My data looks like the following:
[
{
"name": "Scott",
"origin": "London",
"travel": [
{
"active": false,
"city": "Berlin",
"visited": "2020-02-01"
},
{
"active": true,
"city": "Prague",
"visited": "2020-02-15"
}
]
},
{
"name": "Lilly",
"origin": "London",
"travel": [
{
"active": true,
"city": "Scotland",
"visited": "2020-02-01"
}
]
}
]
I want to perform an aggregation where each top-level origin is a bucket, then a nested aggregation to see how many people are currently visiting each city. I therefore only care what the city is if active
is true
.
Using a filter, it will search the visited
array and return the complete array (both objects) if one has active
set to true.
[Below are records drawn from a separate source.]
(** C10. While both client references are null, [connected] is false, and
    [send], [broadcast], [publish] and [subscribe] return false, make no call
    on any collaborator and leave the transport unchanged. *)
Theorem no_client_no_traffic (HAS : bool) (e : Env) (this : MqttTransport) :
  asyncClient_ this = None -> pubSubClient_ this = None ->
  connected HAS e this = false /\
  (forall peer data len, send HAS e peer data len this = (false, this, [])) /\
  (forall data len, broadcast HAS e data len this = (false, this, [])) /\
  (forall topic payload len q retain,
     publish HAS e topic payload len q retain this = (false, this, [])) /\
  (forall topic q, subscribe HAS e topic q this = (false, this, [])).
Proof.
  intros Ha Hp. repeat split.
  - unfold connected. rewrite Ha, Hp. destruct HAS; reflexivity.
  - intros. unfold send, bind at 1, get.
    now rewrite mqttPublish_no_client.
  - intros. unfold broadcast, bind at 1, get.
    now rewrite mqttPublish_no_client.
  - intros. unfold publish. now apply mqttPublish_no_client.
  - intros. unfold subscribe, bind, get. rewrite Ha, Hp. simpl.
    destruct HAS; reflexivity.
Qed.
Lemma rule_results_types table sentence :
  map r_type (rule_results table sentence) =
  map fst (filter (entry_hit (Str.lower sentence)) table).
Proof. unfold rule_results. rewrite map_map. reflexivity. Qed.

Lemma NoDup_keys_filter (f : Category * list str -> bool) table :
  NoDup (map fst table) -> NoDup (map fst (filter f table)).
Proof.
  induction table as [ | entry table IH]; intros H; [constructor | ].
  cbn [map] in H. inversion H as [ | k ks Hnotin Hrest]; subst.
  cbn [filter]. destruct (f entry); [ | exact (IH Hrest)].
  cbn [map]. constructor; [ | exact (IH Hrest)].
  intros Hin. apply Hnotin.
  apply in_map_iff in Hin as [e [He Hin]].
  apply filter_In in Hin as [Hin _].
  apply in_map_iff. now exists e.
Qed.

Lemma hit_first_match patterns x :
  forallb compiles patterns = true ->
  existsb (fun p => found p x) patterns = true ->
  exists pre p post,
    patterns = pre ++ p :: post /\ first_match pre p x.
Proof.
  induction patterns as [ | q patterns IH]; intros Hc Hhit;
    [discriminate | ].
  cbn [forallb] in Hc. apply andb_true_iff in Hc as [Hq Hrest].
  cbn [existsb] in Hhit. destruct (found q x) eqn:Eq.
  - exists [], q, patterns. split; [reflexivity | split].
    + intros q' [].
    + now apply ReFacts.search_true.
  - destruct (IH Hrest Hhit) as (pre & p & post & -> & Hpre & Hp).
    exists (q :: pre), p, post. split; [reflexivity | split].
    + intros q' [<- | Hin]; [now apply ReFacts.search_false | now apply Hpre].
    + exact Hp.
Qed.

Lemma first_match_hit pre p post x :
  first_match pre p x ->
  existsb (fun q => found q x) (pre ++ p :: post) = true.
Proof.
  intros [_ Hp]. apply existsb_exists. exists p. split.
  - apply in_or_app. right. now left.
  - now apply ReFacts.search_true in Hp.
Qed.

(** What [find] returns is the first element that passes the test. *)
Lemma find_first {A : Type} (f : A -> bool) (l : list A) (a : A) :
  find f l = Some a ->
  exists before after,
    l = before ++ a :: after
    /\ f a = true
    /\ forall e, In e before -> f e = false.
Proof.
  induction l as [ | b l IH]; [discriminate | ].
  cbn [find]. destruct (f b) eqn:Eb.
  - intros H. injection H as ->. exists [], l.
    split; [reflexivity | split; [exact Eb | intros e []]].
  - intros H. destruct (IH H) as (before & after & -> & Ha & Hbefore).
    exists (b :: before), after.
    split; [reflexivity | split; [exact Ha | ]].
    intros e [<- | Hin]; [exact Eb | now apply Hbefore].
Qed.

End RuleFacts.


(** * Facts about binary64 arithmetic *)

Module FloatFacts.

Lemma round_aux_sign mx ex lx :
  nonneg_or_nan (binary_round_aux prec emax false mx ex lx) = true.
Proof.
  unfold binary_round_aux.
  destruct (shr_fexp prec emax mx ex lx) as [mrs1 e1].
  destruct (shr_fexp prec emax _ e1 loc_Exact) as [mrs2 e2].
  destruct (shr_m mrs2); [reflexivity | | reflexivity].
  destruct (Z.leb e2 (Z.sub emax prec)); reflexivity.
Qed.

Lemma mul_sign x y :
  nonneg_or_nan x = true -> nonneg_or_nan y = true ->
  nonneg_or_nan (SF64mul x y) = true.
Proof.
  destruct x as [sx | sx | | sx mx ex], y as [sy | sy | | sy my ey];
    simpl; intros Hx Hy; try reflexivity;
    try positive_sign Hx; try positive_sign Hy; try reflexivity.
  apply round_aux_sign.
Qed.

Lemma add_sign x y :
  nonneg_or_nan x = true -> nonneg_or_nan y = true ->
  nonneg_or_nan (SF64add x y) = true.
Proof.
  destruct x as [sx | sx | | sx mx ex], y as [sy | sy | | sy my ey];
    simpl; intros Hx Hy; try reflexivity;
    try positive_sign Hx; try positive_sign Hy;
    try reflexivity; try (destruct sx, sy; reflexivity).
  unfold SF64add, SFadd, cond_Zopp, binary_normalize, binary_round.
  cbn [Z.add].
  destruct (shl_align _ _ _) as [mz ez].
  apply round_aux_sign.
Qed.

Lemma div_sign x my ey :
  nonneg_or_nan x = true ->
  nonneg_or_nan (SF64div x (S754_finite false my ey)) = true.
Proof.
  destruct x as [sx | sx | | sx mx ex]; simpl; intros Hx; try reflexivity;
    try positive_sign Hx; try reflexivity.
  unfold SF64div, SFdiv.
  destruct (SFdiv_core_binary _ _ _ _ _ _) as [[mz ez] lz].
  apply round_aux_sign.
Qed.

Lemma leb_zero x :
  nonneg_or_nan x = true -> x <> S754_nan ->
  SFleb (S754_zero false) x = true.
Proof.
  destruct x as [sx | sx | | sx mx ex]; simpl; intros Hx Hn;
    try congruence; try reflexivity;
    positive_sign Hx; reflexivity.
Qed.

Lemma ltb_not_nan x y : SFltb x y = true -> x <> S754_nan.
Proof. intros H ->. discriminate H. Qed.

Lemma ltb_leb x y : SFltb x y = true -> SFleb x y = true.
Proof.
  unfold SFltb, SFleb. destruct (SFcompare x y) as [[ | | ] | ]; congruence.
Qed.

Lemma nn_of_leb x : (0 <=? x)%float = true -> nn x.
Proof.
  rewrite leb_spec. unfold nn.
  destruct (Prim2SF x) as [sx | sx | | sx mx ex]; try reflexivity.
  - destruct sx; [discriminate | reflexivity].
  - destruct sx; [discriminate | reflexivity].
Qed.

Lemma nn_of_in_range x : in_range x = true -> nn x.
Proof.
  unfold in_range. intros H. apply andb_true_iff in H as [H _].
  now apply nn_of_leb.
Qed.

Lemma nn_mul x y : nn x -> nn y -> nn (x * y)%float.
Proof. unfold nn. rewrite mul_spec. apply mul_sign. Qed.

Lemma nn_add x y : nn x -> nn y -> nn (x + y)%float.
Proof. unfold nn. rewrite add_spec. apply add_sign. Qed.

Lemma nn_half x : nn x -> nn (x / 2)%float.
Proof. unfold nn. rewrite div_spec. apply div_sign. Qed.

(** [min(0.95, y)] lies in [0, 0.95] as soon as [y] is not negative;
    a NaN [y] is not below 0.95, so the cap is returned for it. *)
Lemma py_min_in_range y : nn y -> in_range (py_min 0.95 y) = true.
Proof.
  intros Hy. unfold py_min.
  destruct (y <? 0.95)%float eqn:E; [ | reflexivity].
  unfold in_range. rewrite ltb_spec in E. rewrite !leb_spec.
  rewrite (ltb_leb _ _ E), andb_true_r.
  apply leb_zero; [exact Hy | exact (ltb_not_nan _ _ E)].
Qed.

(** Whatever [y] is, [min(0.95, y)] is at most 0.95. *)
Lemma py_min_upper y : (py_min 0.95 y <=? 0.95)%float = true.
Proof.
  unfold py_min. destruct (y <? 0.95)%float eqn:E; [ | reflexivity].
  rewrite ltb_spec in E. rewrite leb_spec. exact (ltb_leb _ _ E).
Qed.

End FloatFacts.

(** * Facts about scoring and merging *)

Module MergeFacts.

Lemma first_phrase_entry x entry :
  first_phrase x = Some entry ->
  In entry specificity_boosts /\ Str.contains (fst entry) x = true.
Proof. unfold first_phrase. apply find_some. Qed.

(** The rule confidence takes one of four values. *)
Lemma boosted_values x :
  In (boosted_confidence x)
     [ py_min 0.9 0.7; py_min 0.9 (0.7 + 0.2); py_min 0.9 (0.7 + 0.25);
       py_min 0.9 (0.7 + 0.15) ]%float.
Proof.
  unfold boosted_confidence.
  destruct (first_phrase x) as [[phrase boost] | ] eqn:E.
  - apply first_phrase_entry in E as [Hin _].
    cbn [specificity_boosts In] in Hin.
    destruct Hin as [H | [H | [H | [H | [H | []]]]]];
      injection H as _ <-; cbn [In]; tauto.
  - cbn [In]. tauto.
Qed.

Lemma boosted_in_range x : in_range (boosted_confidence x) = true.
Proof.
  destruct (boosted_values x) as [<- | [<- | [<- | [<- | []]]]];
    vm_compute; reflexivity.
Qed.

Lemma rule_results_in_range table sentence :
  Forall (fun r => in_range (r_confidence r) = true)
         (rule_results table sentence).
Proof.
  unfold rule_results. apply Forall_map, Forall_forall.
  intros entry _. apply boosted_in_range.
Qed.

Lemma hybrid_or_rule_in_range ml sentence r :
  in_range (r_confidence ml) = true ->
  in_range (r_confidence r) = true ->
  in_range (f_confidence (hybrid_or_rule ml sentence r)) = true.
Proof.
  intros Hml Hr. unfold hybrid_or_rule.
  destruct (Category_eqb (r_type r) (r_type ml)); cbn [f_confidence];
    [ | exact Hr].
  apply FloatFacts.py_min_in_range.
  apply FloatFacts.nn_add; [ | reflexivity].
  apply FloatFacts.nn_half.
  apply FloatFacts.nn_add; now apply FloatFacts.nn_of_in_range.
Qed.

Lemma combine_in_range ml_results rule_results sentence :
  (forall ml, ml_results = Some ml -> in_range (r_confidence ml) = true) ->
  Forall (fun r => in_range (r_confidence r) = true) rule_results ->
  Forall (fun f => in_range (f_confidence f) = true)
         (_combine_results ml_results rule_results sentence).
Proof.
  intros Hml Hrules. unfold _combine_results.
  destruct ml_results as [ml | ], rule_results as [ | r rest].
  - constructor; [ | constructor]. cbn [f_confidence]. now apply Hml.
  - apply Forall_map. revert Hrules. apply Forall_impl. intros r0 Hr0.
    apply hybrid_or_rule_in_range; [now apply Hml | exact Hr0].
  - constructor.
  - apply Forall_map. revert Hrules. apply Forall_impl. intros r0 Hr0.
    exact Hr0.
Qed.

Lemma ml_body_in_range self pipeline sentence r :
  scores_nonneg pipeline ->
  ml_body self pipeline sentence = Ok (Some r) ->
  in_range (r_confidence r) = true.
Proof.
  intros Hscores. unfold ml_body.
  destruct (pipeline sentence) as [predictions | e] eqn:Ecall;
    [ | discriminate].
  specialize (Hscores _ _ Ecall).
  destruct predictions as [ | first others]; [discriminate | ].
  cbn [bind]. inversion Hscores as [ | p ps Hfirst _]; subst.
  destruct (Str.eqb (label first) (lit "NEGATIVE")); [ | discriminate].
  destruct (_get_primary_defect_type self sentence) as [[t | ] | e];
    cbn [bind]; try discriminate.
  intros H. injection H as <-. cbn [r_confidence].
  apply FloatFacts.py_min_in_range.
  apply FloatFacts.nn_mul; [now apply FloatFacts.nn_of_leb | reflexivity].
Qed.

Lemma ml_classify_in_range self sentence r :
  (forall pipeline, classifier self = Some pipeline -> scores_nonneg pipeline) ->
  _ml_classify_sentence self sentence = Some r ->
  in_range (r_confidence r) = true.
Proof.
  intros Hscores. unfold _ml_classify_sentence.
  destruct (classifier self) as [pipeline | ]; [ | discriminate].
  specialize (Hscores pipeline eq_refl).
  destruct (ml_body self pipeline sentence) as [[r0 | ] | e] eqn:E;
    cbn [try_except]; try discriminate.
  intros H. injection H as <-. exact (ml_body_in_range _ _ _ _ Hscores E).
Qed.

Lemma keyword_loop_iff keywords x :
  keyword_loop keywords x = true <->
  exists keyword, In keyword keywords /\ substring keyword x.
Proof.
  induction keywords as [ | k keywords IH]; cbn [keyword_loop].
  - split; [discriminate | intros [k [[] _]]].
  - destruct (Str.contains k x) eqn:E.
    + split; [intros _ | reflexivity].
      exists k. split; [now left | now apply StrFacts.contains_iff].
    + rewrite IH. split.
      * intros [k' [Hin Hsub]]. exists k'. split; [now right | exact Hsub].
      * intros [k' [[<- | Hin] Hsub]]; [ | now exists k'].
        apply StrFacts.contains_iff in Hsub. congruence.
Qed.

Lemma severity_cases sentence :
  (mentions high_severity_keywords sentence
   /\ _determine_severity sentence = High)
  \/ (~ mentions high_severity_keywords sentence
      /\ mentions medium_severity_keywords sentence
      /\ _determine_severity sentence = Medium)
  \/ (~ mentions high_severity_keywords sentence
      /\ ~ mentions medium_severity_keywords sentence
      /\ _determine_severity sentence = Low).
Proof.
  unfold _determine_severity, mentions.
  destruct (keyword_loop high_severity_keywords _) eqn:Eh.
  - left. split; [now apply keyword_loop_iff | reflexivity].
  - right.
    assert (Hno : ~ exists keyword,
               In keyword high_severity_keywords
               /\ substring keyword (Str.lower sentence)).
    { intros H. apply keyword_loop_iff in H. congruence. }
    destruct (keyword_loop medium_severity_keywords _) eqn:Em.
    + left. repeat split; [exact Hno | now apply keyword_loop_iff].
    + right. repeat split; [exact Hno | ].
      intros H. apply keyword_loop_iff in H. congruence.
Qed.

Lemma combine_with_ml ml r rest sentence :
  _combine_results (Some ml) (r :: rest) sentence
  = map (hybrid_or_rule ml sentence) (r :: rest).
Proof. reflexivity. Qed.

End MergeFacts.

(** * Facts about segmentation and the document loop *)

Module PipelineFacts.

Lemma lstrip_suffix x : exists spaces, x = spaces ++ Str.lstrip x.
Proof.
  induction x as [ | c x [spaces IH]]; [now exists [] | ].
  cbn [Str.lstrip]. destruct (Str.isspace c).
  - exists (c :: spaces). cbn [app]. now rewrite <- IH.
  - now exists [].
Qed.

Lemma rstrip_prefix x : exists spaces, x = Str.rstrip x ++ spaces.
Proof.
  destruct (lstrip_suffix (rev x)) as [spaces H].
  exists (rev spaces). unfold Str.rstrip.
  rewrite <- rev_app_distr, <- H. now rewrite rev_involutive.
Qed.

Lemma strip_idem x : Str.strip (Str.strip x) = Str.strip x.
Proof.
  unfold Str.strip.
  assert (Hfix : Str.lstrip (Str.rstrip (Str.lstrip x))
                 = Str.rstrip (Str.lstrip x)).
  { apply StrFacts.lstrip_fixed.
    destruct (rstrip_prefix (Str.lstrip x)) as [spaces H].
    destruct (Str.rstrip (Str.lstrip x)) as [ | c rest]; [exact I | ].
    exact (StrFacts.lstrip_head x c (rest ++ spaces) H). }
  rewrite Hfix. unfold Str.rstrip at 1 2.
  now rewrite rev_involutive, StrFacts.lstrip_idem.
Qed.
(* ================================================================= *)
(** * Further properties of [override] *)

Lemma keys_assign_old (k : string) (v : Value) (d : Document) :
  In k (keys d) -> keys (assign k v d) = keys d.
Proof.
  induction d as [|[x w] d IH]; simpl; [tauto|].
  intros Hin. destruct (String.eqb x k) eqn:E; [reflexivity|].
  simpl. f_equal. apply IH. destruct Hin as [Hx|Hin]; [|exact Hin].
  apply String.eqb_neq in E. contradiction.
Qed.

Lemma keys_assign_new (k : string) (v : Value) (d : Document) :
  ~ In k (keys d) -> keys (assign k v d) = keys d ++ [k].
Proof.
  induction d as [|[x w] d IH]; simpl; [reflexivity|].
  intros Hin. destruct (String.eqb x k) eqn:E.
  - apply String.eqb_eq in E. tauto.
  - simpl. f_equal. apply IH. tauto.
Qed.

Lemma keys_assignAll (params : Document) :
  forall d,
  exists extra,
    keys (assignAll params d) = keys d ++ extra /\
    NoDup extra /\
    (forall k, In k extra <-> In k (keys params) /\ ~ In k (keys d)).
Proof.
  induction params as [|[k v] params IH]; intros d.
  - exists []. simpl. split; [now rewrite app_nil_r|]. split; [constructor|].
    intros x. tauto.
  - simpl. destruct (IH (assign k v d)) as (extra & Hkeys & Hnd & Hin).
    destruct (in_dec string_dec k (keys d)) as [Hk|Hk].
    + exists extra. rewrite (keys_assign_old k v d Hk) in Hkeys, Hin.
      split; [exact Hkeys|]. split; [exact Hnd|].
      intros x. rewrite Hin. split.
      * tauto.
      * intros [[Hx|Hx] Hnot]; [subst x; contradiction|tauto].
    + exists (k :: extra). rewrite (keys_assign_new k v d Hk) in Hkeys, Hin.
      split; [now rewrite Hkeys, <- app_assoc|]. split.
      * constructor; [|exact Hnd]. intros Hc. apply Hin in Hc.
        destruct Hc as [_ Hc]. apply Hc, in_or_app. right. now left.
      * intros x. simpl. rewrite Hin. rewrite in_app_iff. simpl.
        destruct (string_dec k x) as [Hkx|Hkx]; [subst x; tauto|tauto].
Qed.

(** X10. [override] keeps the entries of the store where they are and appends
    the keys that are new, each once: the keys of the result are the keys of
    the store followed by the keys [doc] adds. *)
Theorem override_keeps_order (doc : Document) (s : Config) :
  exists extra,
    keys (config_ (override doc s)) = keys (config_ s) ++ extra /\
    NoDup extra /\
    (forall k, In k extra <-> In k (keys doc) /\ ~ In k (keys (config_ s))).
Proof. rewrite override_config. apply keys_assignAll. Qed.

(** X11. A store whose keys are unique keeps unique keys under [override], also
    when [doc] names a key more than once. *)
Theorem override_unique_keys (doc : Document) (s : Config) :
  NoDup (keys (config_ s)) -> NoDup (keys (config_ (override doc s))).
Proof.
  intros Hs. rewrite override_config.
  destruct (keys_assignAll doc (config_ s)) as (extra & Hkeys & Hnd & Hin).
  rewrite Hkeys. apply NoDup_app; try assumption.
  intros k Hk Hextra. apply Hin in Hextra. tauto.
Qed.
I do not want to include cities where active
is false.
Desired output:
{
"aggregations": {
"origin": {
"buckets": [
{
"key": "London",
"buckets": [
{
"key": "travel",
"doc_count": 2555,
"buckets": [
{
"key": "Scotland",
"doc_count": 1
},
{
"key": "Prague",
"doc_count": 1
}
]
}
]
}
]
}
}
}
Above I only have 2 counts of under the travel aggregation because only two travel objects have active set to true.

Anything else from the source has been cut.